В таком вот настроении я, оставшись одна, собиралась пообедать. Пока разогревалась привезенная из города рыбная запеканка, я отмыла садовый стол, унаследованный от прежних хозяев. Какая-то птица, понятия не имеющая о застольных манерах, оставила там свою визитную карточку, и, прежде чем принести запеканку, я постелила скатерку. Запеканка соблазнительно пахла, и для полного удовольствия недоставало лишь холодного пива. Чтобы сходить за ним, мне потребовалось полминуты, но внимательной птице этого хватило. Когда я вернулась, посреди запеканки стояла сизая чайка.

Молниеносная атака с ясного неба. Я вообще не видела ни одной чайки, а они учуяли запах рыбы еще с пролива. И сейчас чайка с перепачканными соусом лапами спокойно взлетела. Рыбное филе было уже съедено.

В юности я любила чаек за их парящий полет над морем. В ту пору я знала о них не особенно много и в своей непросвещенной любви, вероятно, была далеко не одинока, ведь в 1970-е годы миллионным тиражом вышла повесть о чайке по имени Джонатан Ливингстон, которую затем экранизировали. Речь там шла о птице- философе, которая в одиночестве парила высоко над материальными склоками группы. С настоящими чайками у Джонатана было мало общего, ведь они очень общественные птицы. Когда в 1950-е годы нидерландский зоолог Нико Тинберген начал их изучать, перед ним открылся целый социум. Все телодвижения и все голосовые модуляции рассказывали о пище и опасностях, злости и подчинении, сотрудничестве и образовании пар, птенцах и подходящем жилье.

Подобно очень многим птицам, чайки перебрались теперь в населенные людьми места, где помойки и рестораны всегда обеспечивают их пищей. Крыши домов в качестве жилья надежнее прибрежных скал, и из окна своей стокгольмской квартиры я следила за всеми жизненными перипетиями семейства чаек, обитавшего на соседней крыше. Видела, как птенцы учились летать и как, когда один птенец упал с крыши, чайка-мать пикировала с воздуха на всех, кто приближался к нему по тротуару.
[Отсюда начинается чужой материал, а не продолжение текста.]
Definition is_callback (a : client_action K) : Prop :=
  match a with Continue _ _ _ _ | ErrorContinue _ _ _ _ => True | _ => False end.
#[global] Instance is_callback_dec a : Decision (is_callback a).
Proof. destruct a; simpl; apply _. Defined.

(** The actions and messages about request [j]. *)
Definition sent_about (j : Z) sent : list (client_action K) := filter (λ a, action_req a = j) sent.
Definition recv_about (j : Z) recv : list ir_reply := filter (λ m, reply_req m = j) recv.

(** Every message of the quorum set satisfies [P]. *)
Definition qs_all {ID MSG : Type} `{Countable ID} (q : QuorumSet ID MSG) (P : ID → Z → MSG → Prop) : Prop :=
  ∀ v i m, messages_of q v !! i = Some m → P v i m.

Definition reply_of (m : ReplyConsensusMessage) : ir_reply :=
  ReplyConsensus (rc_view m) (rc_replicaIdx m) (rc_opid m) (rc_result m) (rc_finalized m).

Section life.
Context (cfg : Configuration) (id j : Z).
Implicit Types (S : list (client_action K)) (R : list ir_reply).

Definition consensus_msg R (v i : Z) (m : ReplyConsensusMessage) : Prop :=
  rc_view m = v ∧ rc_replicaIdx m = i ∧ rc_opid m = (id, j) ∧ reply_of m ∈ R.

(** The result [res] of view [v] can be finalized: a replica has it finalized, or
    it is the decision on the replies of a quorum. *)
Definition chosen R (dec : gmap string nat → string) (res : string) (v : Z) : Prop :=
  (∃ i, ReplyConsensus v i (id, j) res true ∈ R) ∨
  ∃ msgs, QuorumSize cfg ≤ Z.of_nat (size msgs) ∧ res = dec (count_results msgs) ∧
    map_Forall (consensus_msg R v) msgs.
С той же легкостью, с какой перемещаются в воздухе, чайки передвигаются в любой среде. Пить они могут как соленую воду, так и пресную, а их меню простирается от рыбы до мелких грызунов и всего съедобного, что люди разбрасывают вокруг себя. Вдобавок они изобретательны: к примеру, энергично топая лапой по земле и имитируя дождь, выманивают дождевых червей. Даже видели, как они подманивают к себе золотых рыбок в прудах, держа в клюве кусочек хлеба. Смышленая чайка найдет тысячу способов пообедать. И с какой стати ей различать морскую рыбу и фабричную рыбную запеканку? Во всяком случае, пиво у меня осталось, и я могла добавить к нему бутерброд.

По-прежнему стоял светлый вечер. По-прежнему черный дрозд распевал надо мной свои песни с бесконечными вариациями, ведь в небесах нет границ. Высоко над землей они полнятся жизнью, так что, пока мой обед переваривался меж парящих крыльев, я чувствовала, что при каждом вдохе разделяю воздух с тысячами других существ.

В том числе с белкой, которая как раз скакала по крыше, где недавно устроила сцену. Сейчас она опять казалась вполне довольной жизнью, чем порадовала и меня. Хотя странно, что она вдруг исчезла с крыши. Подойдя к дому, я почувствовала: кое-что повторяется. Крыша была пуста, а новая сетка, которую плотники натянули между кровлей и стеной, была по-весеннему зеленой и свежей. Но вот ведь какая штука: в том углу, где у белки был старый вход, только что прогрызли новую дыру.